(Saved data entries)
○ ○ ○ ○ ○ ○ ○

(* ===== verification/SsaPhi.v ===== *)
(** * The placement of phi instructions *)

From S2P Require Import Prelude CMonad Bitset SetInterface BasicBlock DominatorTree Dominance DominanceSpec DominanceLoop DominanceProps Ssa SsaSpec SsaInit SsaTree.
#[local] Open Scope Z_scope.

Section phi.
Context {B : Type} `{SetLaws B} `{!SetScan B} `{!SetScanLaws B} `{Allocator} (Hm : ∀ k sz, malloc_ok k sz = true).
Context (u : dom_unit B) (vs : list nat) (Hu : dominance_ok u vs).
#[local] Abbreviation l := (du_list u).
#[local] Abbreviation n := (length (du_list u)).
#[local] Abbreviation num := (num (blocks u)).
#[local] Abbreviation shape := (shape u).
#[local] Abbreviation infos_are := (infos_are u).
Implicit Type s : ssa_unit B.
Implicit Type w : phi_state (B := B).

(** The frontiers, and the variables that the blocks define and that are live into them. *)
Context (nr_vregs : Z) (s0 : ssa_unit B) (Hs0 : shape s0).
Definition frontier (d b : nat) : Prop := frontier_bit (blocks u) d (Z.of_nat (num b)) = true.
Definition defines (v : Z) (b : nat) : Prop := ∃ x d, infos s0 !! b = Some x ∧ def_set x = Some d ∧ bs_mem d v = true.
Definition live_in (v : Z) (b : nat) : Prop := ∃ x d, infos s0 !! b = Some x ∧ live_in_set x = Some d ∧ bs_mem d v = true.

Record inputs_ok : Prop := {
  in_frontiers : has_sets l (blocks u);
  in_numbers i j : i ∈ vs → 0 <= j → frontier_bit (blocks u) i j = true → ∃ b, b ∈ vs ∧ j = Z.of_nat (num b);
  in_sets i x : i ∈ vs → infos s0 !! i = Some x → ∃ d lv, def_set x = Some d ∧ bs_wf nr_vregs d ∧ live_in_set x = Some lv ∧ bs_wf nr_vregs lv;
}.
Context (Hin : inputs_ok).

(** The blocks that need a phi instruction for [v]: those in the frontier of a block that
    defines it or has one, into which it is live. *)
Inductive needs_phi (v : Z) : nat → Prop :=
  | needs_phi_def d b : defines v d → d ∈ vs → frontier d b → b ∈ vs → live_in v b → needs_phi v b
  | needs_phi_phi d b : needs_phi v d → d ∈ vs → frontier d b → b ∈ vs → live_in v b → needs_phi v b.

(** The phi instructions that have been put into the blocks, by their variables. *)
Definition phi_info (P : nat → list Z) (i : nat) (x : ssa_info B) : ssa_info B :=
  set_phis (((λ v, (v, nr_predecessors_no_eh x)) <$> P i) ++ phis x) x.

Lemma phi_info_at P s i x : infos_are s0 (phi_info P) s → infos s0 !! i = Some x → infos s !! i = Some (phi_info P i x).
Proof using. intros [_ Hi] Ex. by rewrite Hi, Ex. Qed.
Lemma info_at0 i : i ∈ vs → ∃ x, infos s0 !! i = Some x.
Proof using Hu Hs0. intros Hi. destruct (block_in u vs Hu s0 i Hs0 (vs_in u vs Hu i Hi)) as (_ & x & _ & _ & _ & Ex). eauto. Qed.

(** Tests of the two sets. *)
Lemma run_def_test v P s i (Q : bool → ssa_unit B → Prop) x : infos_are s0 (phi_info P) s → i ∈ vs → 0 <= v < nr_vregs → infos s !! i = Some x →
  (∀ t, (t = true ↔ defines v i) → Q t s) → run (try (s ← def_set x; bs_test s v)) Q s.
Proof using Hu Hs0 Hin H0.
  intros Hs Hi Hv Ex HQ. destruct (info_at0 i Hi) as [x0 Ex0]. rewrite (phi_info_at P s i x0 Hs Ex0) in Ex. injection Ex as <-. cbn.
  destruct (in_sets Hin i x0 Hi Ex0) as (d & lv & Ed & Hwf & _). rewrite Ed. cbn.
  eapply run_try; [by apply (bs_test_law _ _ _ Hwf)|]. apply HQ. split; [intros; by exists x0, d|]. intros (? & ? & ? & ? & ?). by simplify_eq.
Qed.
Lemma run_live_test v P s i (Q : bool → ssa_unit B → Prop) x : infos_are s0 (phi_info P) s → i ∈ vs → 0 <= v < nr_vregs → infos s !! i = Some x →
  (∀ t, (t = true ↔ live_in v i) → Q t s) → run (try (s ← live_in_set x; bs_test s v)) Q s.
Proof using Hu Hs0 Hin H0.
  intros Hs Hi Hv Ex HQ. destruct (info_at0 i Hi) as [x0 Ex0]. rewrite (phi_info_at P s i x0 Hs Ex0) in Ex. injection Ex as <-. cbn.
  destruct (in_sets Hin i x0 Hi Ex0) as (d & lv & _ & _ & Ed & Hwf). rewrite Ed. cbn.
  eapply run_try; [by apply (bs_test_law _ _ _ Hwf)|]. apply HQ. split; [intros; by exists x0, lv|]. intros (? & ? & ? & ? & ?). by simplify_eq.
Qed.

(** The numbers of the blocks in the array. *)
Lemma run_df_array s i (Q : option nat → ssa_unit B → Prop) : shape s → i ∈ vs → Q (Some i) s →
  run (let* o := get (λ s, array_get (bb_df_array (su_unit s)) (Z.of_nat (num i))) in try o) Q s.
Proof using Hu.
  intros Hs Hi HQ. apply run_bind, run_get. rewrite (sh_unit u s Hs). destruct Hu as [_ Hn _].
  rewrite (array_at _ _ _ _ _ _ Hn) by (by apply (num_lt u vs Hu)). eapply run_try; [done|].
  rewrite (at_num _ _ _ _ _ _ Hn); [done|]. by apply Hn.
Qed.

Lemma run_insert_phi v P s i (Q : () → ssa_unit B → Prop) : infos_are s0 (phi_info P) s → i ∈ vs →
  (∀ s', infos_are s0 (phi_info (λ j, if decide (j = i) then v :: P j else P j)) s' → Q tt s') → run (insert_phi i v) Q s.
Proof using Hu Hs0 Hm.
  intros Hs Hi HQ. destruct (info_at0 i Hi) as [x0 Ex0]. pose proof (phi_info_at P s i x0 Hs Ex0) as Ex. unfold insert_phi.
  apply run_bind. eapply run_info_of; [done|]. cbn. unfold phi_insn. apply run_bind. apply run_bind, run_request; [done|]. intros h1. cbn [negb].
  apply run_bind, run_request; [done|]. intros h2. rewrite decide_False by naive_solver. apply run_ret, run_bind. eapply run_try; [done|].
  eapply run_update_are; [apply infos_are_heap; by apply infos_are_heap|by apply (vs_lt u vs Hu), (vs_in u vs Hu)| |done].
  intros j x Ex'. unfold phi_info. cbn. case_decide as Hj; [|done]. subst j. simplify_eq. done.
Qed.

(** ** The arrays and the work set *)

(** The entry of a block of an array that is indexed by the numbers. *)
Definition tagged (v : Z) (arr : list (option Z)) (b : nat) : Prop := b ∈ vs ∧ arr !! num b = Some (Some v).
#[local] Instance tagged_dec v arr b : Decision (tagged v arr b) := _.

Definition filled (A : Z → Prop) (arr : list (option Z)) : Prop :=
  length arr = n ∧ ∀ b, b ∈ vs → ∃ z, arr !! num b = Some (Some z) ∧ A z.
Definition pending_in (ws : B) (b : nat) : Prop := b ∈ vs ∧ bs_mem ws (Z.of_nat (num b)) = true.
#[local] Instance pending_in_dec ws b : Decision (pending_in ws b) := _.

Lemma run_entry A arr b s (Q : Z → ssa_unit B → Prop) : filled A arr → b ∈ vs → (∀ z, arr !! num b = Some (Some z) → Q z s) →
  run (try (mjoin (array_get arr (Z.of_nat (num b))))) Q s.
Proof using.
  intros [_ Hf] Hb HQ. destruct (Hf b Hb) as (z & Ez & _). eapply run_try; [|by apply HQ]. unfold array_get. rewrite decide_True by lia.
  by rewrite Nat2Z.id, Ez.
Qed.

Lemma run_set_entry arr b v s (Q : list (option Z) → ssa_unit B → Prop) : length arr = n → b ∈ vs → Q (<[num b := Some v]> arr) s →
  run (try (array_set arr (Z.of_nat (num b)) (Some v))) Q s.
Proof using Hu.
  intros Hl Hb HQ. pose proof (num_lt u vs Hu b Hb). eapply run_try; [|done]. unfold array_set. rewrite decide_True by lia. by rewrite Nat2Z.id.
Qed.

Lemma filled_insert (A : Z → Prop) arr b v : A v → filled A arr → b ∈ vs → filled A (<[num b := Some v]> arr).
Proof using Hu.
  intros HA [Hl Hf] Hb. pose proof (num_lt u vs Hu b Hb). split; [by rewrite length_insert|]. intros c Hc. destruct (decide (num c = num b)) as [->|Hne].
  - rewrite list_lookup_insert_eq by lia. eauto.
  - rewrite list_lookup_insert_ne by done. auto.
Qed.
Lemma tagged_insert arr b v c : length arr = n → b ∈ vs → tagged v (<[num b := Some v]> arr) c ↔ c = b ∨ tagged v arr c.
Proof using Hu.
  intros Hl Hb. pose proof (num_lt u vs Hu b Hb). unfold tagged. destruct (decide (c = b)) as [->|Hne].
  - rewrite list_lookup_insert_eq by lia. tauto.
  - split; [intros [Hc E]; right; split; [done|]|intros [?|[Hc E]]; [done|split; [done|]]].
    + rewrite list_lookup_insert_ne in E; [done|]. intros E'. by apply Hne, (num_injective u vs Hu).
    + rewrite list_lookup_insert_ne; [done|]. intros E'. by apply Hne, (num_injective u vs Hu).
Qed.

Lemma pending_set ws b : bs_wf (Z.of_nat n) ws → b ∈ vs →
  ∃ ws2, bs_set ws (Z.of_nat (num b)) = Some ws2 ∧ bs_wf (Z.of_nat n) ws2 ∧ (∀ c, pending_in ws2 c ↔ c = b ∨ pending_in ws c) ∧
    ∀ j, 0 <= j → bs_mem ws2 j = true → j = Z.of_nat (num b) ∨ bs_mem ws j = true.
Proof using Hu H0.
  intros Hwf Hb. pose proof (num_lt u vs Hu b Hb). destruct (bs_set_law _ ws (Z.of_nat (num b)) Hwf) as (ws2 & E & Hwf' & Hmem); [lia|].
  exists ws2. split_and!; [done|done| |].
  - intros c. unfold pending_in. rewrite Hmem, orb_true_iff, bool_decide_eq_true by lia. split.
    + intros [Hc [E'|?]]; [left; apply (num_injective u vs Hu); [done|done|lia]|by right].
    + intros [->|[? ?]]; [by split; [|left]|by split; [|right]].
  - intros j Hj. rewrite Hmem, orb_true_iff, bool_decide_eq_true by done. tauto.
Qed.
Lemma pending_clear ws b : bs_wf (Z.of_nat n) ws → b ∈ vs →
  ∃ ws2, bs_clear ws (Z.of_nat (num b)) = Some ws2 ∧ bs_wf (Z.of_nat n) ws2 ∧ (∀ c, pending_in ws2 c ↔ c ≠ b ∧ pending_in ws c) ∧
    (∀ j, 0 <= j → bs_mem ws2 j = true → bs_mem ws j = true) ∧ bs_mem ws2 (Z.of_nat (num b)) = false.
Proof using Hu SetScanLaws0.
  intros Hwf Hb. pose proof (num_lt u vs Hu b Hb). destruct (bs_clear_bit_law _ ws (Z.of_nat (num b)) Hwf) as (ws2 & E & Hwf' & Hmem); [lia|].
  exists ws2. split_and!; [done|done| | |].
  - intros c. unfold pending_in. rewrite Hmem, andb_true_iff, negb_true_iff, bool_decide_eq_false by lia. split.
    + intros [Hc [Hne ?]]. split; [congruence|done].
    + intros [Hne [Hc ?]]. split_and!; [done| |done]. intros E'. apply Hne, (num_injective u vs Hu); [done|done|lia].
  - intros j Hj. rewrite Hmem, andb_true_iff by done. tauto.
  - rewrite Hmem by lia. by rewrite bool_decide_true.
Qed.

(** ** One variable *)

Section variable.
Context (v : Z) (Hv : 0 <= v < nr_vregs) (P0 : nat → list Z) (A : Z → Prop) (HA : A v).

Definition placed w (i : nat) : list Z := if decide (tagged v (inserted w) i) then v :: P0 i else P0 i.

(** The blocks in [ex] are being looked at: their frontiers are not yet done. *)
Record phi_inv (ex : nat → Prop) w s : Prop := {
  pi_infos : infos_are s0 (phi_info (placed w)) s;
  pi_wf : bs_wf (Z.of_nat n) (workset w);
  pi_numbers j : 0 <= j < Z.of_nat n → bs_mem (workset w) j = true → ∃ b, b ∈ vs ∧ j = Z.of_nat (num b);
  pi_inserted : filled A (inserted w);
  pi_work : filled A (work w);
  pi_work_iff b : tagged v (work w) b ↔ b ∈ vs ∧ (defines v b ∨ tagged v (inserted w) b);
  pi_needs b : tagged v (inserted w) b → needs_phi v b;
  pi_pending b : pending_in (workset w) b → tagged v (work w) b;
  pi_closed b c : tagged v (work w) b → ¬ pending_in (workset w) b → ¬ ex b → frontier b c → c ∈ vs → live_in v c → tagged v (inserted w) c;
  pi_last b : pending_in (workset w) b → last_ndx w <= Z.of_nat (num b);
  pi_range : 0 <= last_ndx w < Z.of_nat n;
}.

(** The blocks that are still to be looked at. *)
Definition open_block w (b : nat) : Prop := ¬ tagged v (work w) b ∨ pending_in (workset w) b.
#[local] Instance open_block_dec w b : Decision (open_block w b) := _.

(** A phi instruction for [v] is put into [c], which has none. *)
Lemma placed_insert ws wk k w c i : length (inserted w) = n → c ∈ vs → ¬ tagged v (inserted w) c →
  placed (PS ws (<[num c := Some v]> (inserted w)) wk k) i = if decide (i = c) then v :: placed w i else placed w i.
Proof using Hv nr_vregs Hu.
  intros Hl Hc Hn. unfold placed. cbn. pose proof (tagged_insert (inserted w) c v i Hl Hc) as Ht.
  destruct (decide (i = c)) as [->|Hne]; [rewrite (decide_True (P := tagged _ _ _)), (decide_False (P := tagged _ (inserted w) _)) by tauto; done|].
  destruct (decide (tagged v (inserted w) i)); [rewrite decide_True by tauto|rewrite decide_False by tauto]; done.
Qed.

Lemma pi_needs_work ex w s d : phi_inv ex w s → tagged v (work w) d → defines v d ∨ needs_phi v d.
Proof using. intros Hi Hd. apply (pi_work_iff _ _ _ Hi) in Hd as [_ [?|?]]; [by left|right]. by apply (pi_needs _ _ _ Hi). Qed.

#[local] Abbreviation with_phi c w := (phi_info (λ j, if decide (j = c) then v :: placed w j else placed w j)).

○ ○ ○ ○ ○ ○ ○

**DIRECTIONS:** Keeping every character as it is, restate the lines above that run from the line with "exists ws2. split_and!; [done|done| | |]." through the line with "pi_needs b : tagged", both included, and nothing else.

**EXERCISE ANSWER:**
  exists ws2. split_and!; [done|done| | |].
  - intros c. unfold pending_in. rewrite Hmem, andb_true_iff, negb_true_iff, bool_decide_eq_false by lia. split.
    + intros [Hc [Hne ?]]. split; [congruence|done].
    + intros [Hne [Hc ?]]. split_and!; [done| |done]. intros E'. apply Hne, (num_injective u vs Hu); [done|done|lia].
  - intros j Hj. rewrite Hmem, andb_true_iff by done. tauto.
  - rewrite Hmem by lia. by rewrite bool_decide_true.
Qed.

(** ** One variable *)

Section variable.
Context (v : Z) (Hv : 0 <= v < nr_vregs) (P0 : nat → list Z) (A : Z → Prop) (HA : A v).

Definition placed w (i : nat) : list Z := if decide (tagged v (inserted w) i) then v :: P0 i else P0 i.

(** The blocks in [ex] are being looked at: their frontiers are not yet done. *)
Record phi_inv (ex : nat → Prop) w s : Prop := {
  pi_infos : infos_are s0 (phi_info (placed w)) s;
  pi_wf : bs_wf (Z.of_nat n) (workset w);
  pi_numbers j : 0 <= j < Z.of_nat n → bs_mem (workset w) j = true → ∃ b, b ∈ vs ∧ j = Z.of_nat (num b);
  pi_inserted : filled A (inserted w);
  pi_work : filled A (work w);
  pi_work_iff b : tagged v (work w) b ↔ b ∈ vs ∧ (defines v b ∨ tagged v (inserted w) b);
  pi_needs b : tagged v (inserted w) b → needs_phi v b;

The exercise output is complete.